Saved data entries:

(* ===== verification/SvrPoolData.v ===== *)
(** * svrpool: the running data of a pool

    The gcd of the weights, the construction of the running data, the choice of
    a server, and traces of all operations. *)
From S2P Require Import Prelude CLib IpAddr SvrPool SvrPoolProofs.

Module SvrPoolData.
Import IpAddr SvrPool SvrPoolProofs.

(** ** The greatest common divisor of the weights *)
Lemma gcd_loop_ok fuel a b :
  b <> 0 -> Z.abs b < Z.of_nat fuel ->
  exists r, gcd_loop fuel a b = Ok r /\ Z.abs r = Z.gcd a b /\ (0 <= a -> 0 < b -> 0 < r).
Proof.
  revert a b. induction fuel as [|fuel IH]; intros a b Hb Hf; [lia|]. cbn [gcd_loop].
  rewrite (proj2 (Z.eqb_neq b 0)) by done. pose proof (Z.rem_bound_abs a b Hb) as Hr.
  pose proof (Z.gcd_rem a b Hb) as Hg. destruct (Z.eqb_spec (Z.rem a b) 0) as [Hz|Hz]; cbn [negb].
  - exists b. rewrite Hz in Hg. rewrite Z.gcd_0_l in Hg. split_and!; [done| |done]. by rewrite Hg, Z.gcd_comm.
  - destruct (IH b (Z.rem a b) Hz ltac:(lia)) as (r & -> & Habs & Hpos). exists r. split_and!; [done| |].
    + by rewrite Habs, (Z.gcd_comm b), Hg, Z.gcd_comm.
    + intros Ha Hb'. apply Hpos; [lia|]. pose proof (Z.rem_nonneg a b Hb Ha). lia.
Qed.

Lemma gcd_ok a b : b <> 0 -> exists r, gcd a b = Ok r /\ Z.abs r = Z.gcd a b /\ (0 <= a -> 0 < b -> 0 < r).
Proof. intros Hb. apply gcd_loop_ok; [done|]. lia. Qed.

(** The weight found through a server_data pointer. *)
Definition server_weight (w : world) (p : positive) : option Z :=
  match w_heap w !! p with
  | Some (OData d) =>
      match sd_server d with
      | Some q => match w_heap w !! q with Some (OServer s) => Some (sc_weight (sv_cfg s)) | _ => None end
      | None => None
      end
  | _ => None
  end.

Lemma gcd_servers_ok w servers ds (i : nat) g ws :
  (forall j p, ds !! j = Some p -> servers !! (i + j)%nat = Some (Some p)) -> mapM (server_weight w) ds = Some ws ->
  exists g', gcd_servers (length ds) w servers (Z.of_nat i) g = Ok g' /\
    (0 <= g -> Forall (fun v => 0 <= v) ws -> g' = fold_left Z.gcd ws g).
Proof.
  revert i g ws. induction ds as [|p ds IH]; intros i g ws Hs Hm.
  { injection Hm as <-. by exists g. }
  apply mapM_Some in Hm. apply Forall2_cons_inv_l in Hm as (v & ws' & Hv & Hm & ->). apply mapM_Some in Hm. cbn [length gcd_servers].
  rewrite (arr_get_nat servers i (Some p)) by (rewrite <- (Nat.add_0_r i); by apply Hs). cbn [bind].
  unfold server_weight in Hv. destruct (w_heap w !! p) as [[| d | |]|] eqn:Hp; try done.
  destruct (sd_server d) as [q|] eqn:Hq; [|done]. destruct (w_heap w !! q) as [[s| | |]|] eqn:Hqs; try done. injection Hv as Hv.
  rewrite (proj2 (get_data_Ok w p d) Hp). cbn [bind]. rewrite Hq. rewrite (proj2 (get_server_Ok w q s) Hqs). cbn [bind]. rewrite Hv.
  assert (Hstep : exists g1, (if 0 <? g then gcd v g else Ok v) = Ok g1 /\ (0 <= g -> 0 <= v -> g1 = Z.gcd g v)).
  { destruct (Z.ltb_spec 0 g) as [Hg|Hg].
    - destruct (gcd_ok v g ltac:(lia)) as (r & -> & Habs & Hpos). exists r. split; [done|]. intros _ Hv0.
      specialize (Hpos Hv0 Hg). rewrite Z.gcd_comm. lia.
    - exists v. split; [done|]. intros Hg0 Hv0. assert (g = 0) as -> by lia. rewrite Z.gcd_0_l. lia. }
  destruct Hstep as (g1 & -> & Hg1). cbn [bind]. replace (Z.of_nat i + 1) with (Z.of_nat (S i)) by lia.
  destruct (IH (S i) g1 ws') as (g' & Hg' & He); [|done|].
  { intros j p' Hj. replace (S i + j)%nat with (i + S j)%nat by lia. by apply Hs. }
  exists g'. split; [done|]. intros Hg0 [Hv0 Hws]%Forall_cons. cbn [fold_left]. rewrite <- Hg1 by done. apply He; [|done].
  rewrite Hg1 by done. apply Z.gcd_nonneg.
Qed.

Lemma fold_gcd c l a :
  (forall v, v ∈ l -> 0 <= v < 2 ^ 31) -> 0 <= a < 2 ^ 31 ->
  0 <= fold_left Z.gcd l a < 2 ^ 31 /\
  ((c | fold_left Z.gcd l a) <-> (c | a) /\ forall v, v ∈ l -> (c | v)) /\
  (fold_left Z.gcd l a = 0 -> a = 0 /\ forall v, v ∈ l -> v = 0).
Proof.
  revert a. induction l as [|v l IH]; intros a Hl Ha; cbn [fold_left].
  { split_and!; [lia|lia| |intros ->; split; [done|]]. split; [intros ?; split; [done|]|by intros [? _]].
    all: intros v Hv; by apply elem_of_nil in Hv. }
  assert (Hv : 0 <= v < 2 ^ 31) by (apply Hl; left).
  assert (Hgv : 0 <= Z.gcd a v < 2 ^ 31).
  { split; [apply Z.gcd_nonneg|]. destruct (decide (a = 0)) as [->|Ha0]; [rewrite Z.gcd_0_l; lia|].
    assert (Z.gcd a v <= a) by (apply Z.divide_pos_le; [lia|apply Z.gcd_divide_l]). lia. }
  destruct (IH (Z.gcd a v)) as (H1 & H2 & H3); [intros; apply Hl; by right|done|]. split; [done|]. split.
  - rewrite H2. split.
    + intros [Hc Hr]. assert ((c | a) /\ (c | v)) as [? ?].
      { split; (etransitivity; [exact Hc|]); [apply Z.gcd_divide_l|apply Z.gcd_divide_r]. }
      split; [done|]. intros u [->|Hu]%elem_of_cons; auto.
    + intros [Hc Hr]. split; [apply Z.gcd_greatest; [done|apply Hr; left]|]. intros u Hu. apply Hr. by right.
  - intros H0. destruct (H3 H0) as [Hg0 Hr]. apply Z.gcd_eq_0 in Hg0 as [-> ->]. split; [done|].
    intros u [->|Hu]%elem_of_cons; auto.
Qed.

(** C18: _spdata_calc_gcd returns for every pool whose servers exist, and stores
    the greatest common divisor of their weights, or 1 when they are all 0. *)
Theorem spdata_calc_gcd_weights w p d ds ws :
  w_heap w !! p = Some (OPData d) -> spd_nserver d = Z.of_nat (length ds) -> take (length ds) (spd_servers d) = Some <$> ds ->
  mapM (server_weight w) ds = Some ws -> Forall (fun v => 0 <= v < 2 ^ 31) ws ->
  exists w' d', spdata_calc_gcd w (Some p) = Ok (w', 0) /\ w_heap w' !! p = Some (OPData d') /\
    (forall c, 0 < spd_gcd d' /\ ((exists v, v ∈ ws /\ v <> 0) -> (c | spd_gcd d') <-> forall v, v ∈ ws -> (c | v))).
Proof.
  intros Hp Hn Hs Hm Hw. unfold spdata_calc_gcd. rewrite (proj2 (get_pdata_Ok w p d) Hp). cbn [bind]. rewrite Hn, Nat2Z.id.
  destruct (gcd_servers_ok w (spd_servers d) ds 0 0 ws) as (g & Hg & He); [|done|].
  { intros j x Hj. rewrite <- (lookup_take_lt (spd_servers d) (length ds)) by (by eapply lookup_lt_Some).
    cbn [Nat.add]. by rewrite Hs, list_lookup_fmap, Hj. }
  change 0 with (Z.of_nat 0) at 1. rewrite Hg. cbn [bind].
  eexists _, _. split; [done|]. split; [apply lookup_insert_eq|]. cbn [spd_gcd]. intros c.
  specialize (He ltac:(lia) ltac:(by eapply Forall_impl; [exact Hw|simpl; lia])).
  rewrite Forall_forall in Hw. destruct (fold_gcd c ws 0 Hw ltac:(lia)) as (Hr & Hd & Hz). rewrite <- He in Hr, Hd, Hz.
  destruct (Z.eqb_spec g 0) as [Hg0|Hg0]; cbn [negb].
  - split; [lia|]. intros (v & Hv & Hv0). destruct (Hz Hg0) as [_ Hz']. by destruct Hv0; apply Hz'.
  - rewrite u32_small by lia. split; [lia|]. intros _. rewrite Hd. split; [by intros [_ ?]|]. intros H. split; [apply Z.divide_0_r|done].
Qed.

(** ** Building the running data *)
Lemma mapM_all {A B} (f : A -> option B) l : (forall x, x ∈ l -> is_Some (f x)) -> exists r, mapM f l = Some r.
Proof.
  intros Hl. destruct (mapM f l) as [r|] eqn:E; [eauto|]. apply mapM_None, Exists_exists in E as (x & Hx & Hn).
  destruct (Hl x Hx). congruence.
Qed.

Lemma weight_readable e k w own p :
  winv e k w own -> p ∉ e -> kind_at (w_heap w) p KData -> is_Some (server_weight w p).
Proof.
  intros (Hi & _) He (d & Hd)%kind_data. unfold server_weight. rewrite Hd.
  destruct (inv_wf _ _ _ _ Hi p _ He Hd) as [q Hq]. rewrite Hq.
  destruct (kind_server _ _ (inv_typed _ _ _ _ Hi p _ q Hd ltac:(simpl; rewrite Hq; by left))) as (s & ->). eauto.
Qed.

Lemma array_insert (ds : list positive) p n :
  <[length ds := Some p]> ((Some <$> ds) ++ replicate (S n) None) = (Some <$> (ds ++ [p])) ++ replicate n None.
Proof.
  replace (length ds) with (length (Some <$> ds) + 0)%nat by (rewrite length_fmap; lia).
  rewrite insert_app_r, fmap_app, <- app_assoc. done.
Qed.

(** The same array, the rest of the object unchanged. *)
Definition pd_same (d d' : svrpool_data_t) : Prop :=
  spd_nserver d' = spd_nserver d /\ spd_rrpos d' = spd_rrpos d /\ spd_refcnt d' = spd_refcnt d.

(** One server of the loop: its data goes to the next free place of the array, if
    there is one. *)
Lemma alloc_servers_step k s l ds v W x own :
  0 <= k -> k + 1 < 2 ^ 31 -> (length ds <= Z.to_nat MAX_SERVER)%nat -> winv [x] k W own -> w_heap W !! x = Some (OPData v) ->
  spd_servers v = (Some <$> ds) ++ replicate (Z.to_nat MAX_SERVER - length ds) None -> kind_at (w_heap W) s KServer ->
  if decide (length ds = Z.to_nat MAX_SERVER) then alloc_servers W x (s :: l) (Z.of_nat (length ds)) = Fault OutOfBounds
  else exists W' p v', alloc_servers W x (s :: l) (Z.of_nat (length ds)) = alloc_servers W' x l (Z.of_nat (length (ds ++ [p]))) /\
    winv [x] (k + 1) W' own /\ w_heap W' !! x = Some (OPData v') /\ pd_same v v' /\
    spd_servers v' = (Some <$> (ds ++ [p])) ++ replicate (Z.to_nat MAX_SERVER - length (ds ++ [p])) None /\ grows W W'.
Proof.
  intros Hk0 Hk Hmax Hw Hx Hs Hl. cbn [alloc_servers].
  destruct (server_alloc_data_ok [x] k W own s Hk0 ltac:(lia) Hw Hl) as (W1 & p & -> & Hw1 & Hp1 & Hfp & Hg1 & Hk1). cbn [bind].
  assert (Hx1 : w_heap W1 !! x = Some (OPData v)) by (by apply Hk1).
  rewrite (proj2 (get_pdata_Ok W1 x v) Hx1). cbn [bind]. destruct (decide (length ds = Z.to_nat MAX_SERVER)) as [Hfull|Hroom].
  { unfold arr_set. rewrite Hs, length_app, length_fmap, length_replicate. rewrite (proj2 (Z.leb_le _ _)) by lia. by rewrite orb_true_r. }
  assert (Hset : arr_set (spd_servers v) (Z.of_nat (length ds)) (Some p) =
    Ok ((Some <$> (ds ++ [p])) ++ replicate (Z.to_nat MAX_SERVER - length (ds ++ [p])) None)).
  { apply arr_set_Ok. rewrite Hs, Nat2Z.id, length_app, length_fmap, length_replicate. split; [lia|]. rewrite length_app. simpl.
    replace (Z.to_nat MAX_SERVER - length ds)%nat with (S (Z.to_nat MAX_SERVER - (length ds + 1))) by lia. by rewrite array_insert. }
  rewrite Hset. cbn [bind].
  set (v1 := {| spd_servers := (Some <$> (ds ++ [p])) ++ replicate (Z.to_nat MAX_SERVER - length (ds ++ [p])) None;
    spd_nserver := spd_nserver v; spd_gcd := spd_gcd v; spd_rrpos := spd_rrpos v; spd_refcnt := spd_refcnt v |}).
  pose proof (inv_pos _ _ _ _ (proj1 Hw1) x _ Hx1) as Hpos. cbn [refcnt] in Hpos.
  exists (put W1 x (OPData v1)), p, v1. split_and!; [do 2 f_equal; rewrite length_app; simpl; lia| |apply lookup_insert_eq|done|done|].
  - eapply winv_put; [exact Hw1|exact Hx1|done|lia|simpl; lia| | |intros []; left].
    + intros y. cbn [out refcnt]. rewrite Hs. unfold v1. cbn [spd_servers spd_refcnt]. rewrite !omap_servers, occ_app, !occ_cons.
      change (occ y []) with 0%nat. destruct (decide (y = x)); lia.
    + intros y Hy. cbn [out] in Hy. unfold v1 in Hy. cbn [spd_servers] in Hy. rewrite omap_servers in Hy. apply elem_of_app in Hy as [Hy|Hy].
      * apply (inv_typed _ _ _ _ (proj1 Hw1) x _ y Hx1). cbn [out]. by rewrite Hs, omap_servers.
      * apply list_elem_of_singleton in Hy as ->. done.
  - eapply grows_trans; [exact Hg1|]. by eapply grows_put.
Qed.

__ABOUT THIS EXERCISE__
Could you restate word for word the lines above, from the one that contains "destruct (server_alloc_data_ok [x]" through the one that contains "rewrite (proj2 (get_pdata_Ok W1", and no others?

__ANSWER AREA__
  destruct (server_alloc_data_ok [x] k W own s Hk0 ltac:(lia) Hw Hl) as (W1 & p & -> & Hw1 & Hp1 & Hfp & Hg1 & Hk1). cbn [bind].
  assert (Hx1 : w_heap W1 !! x = Some (OPData v)) by (by apply Hk1).
  rewrite (proj2 (get_pdata_Ok W1 x v) Hx1). cbn [bind]. destruct (decide (length ds = Z.to_nat MAX_SERVER)) as [Hfull|Hroom].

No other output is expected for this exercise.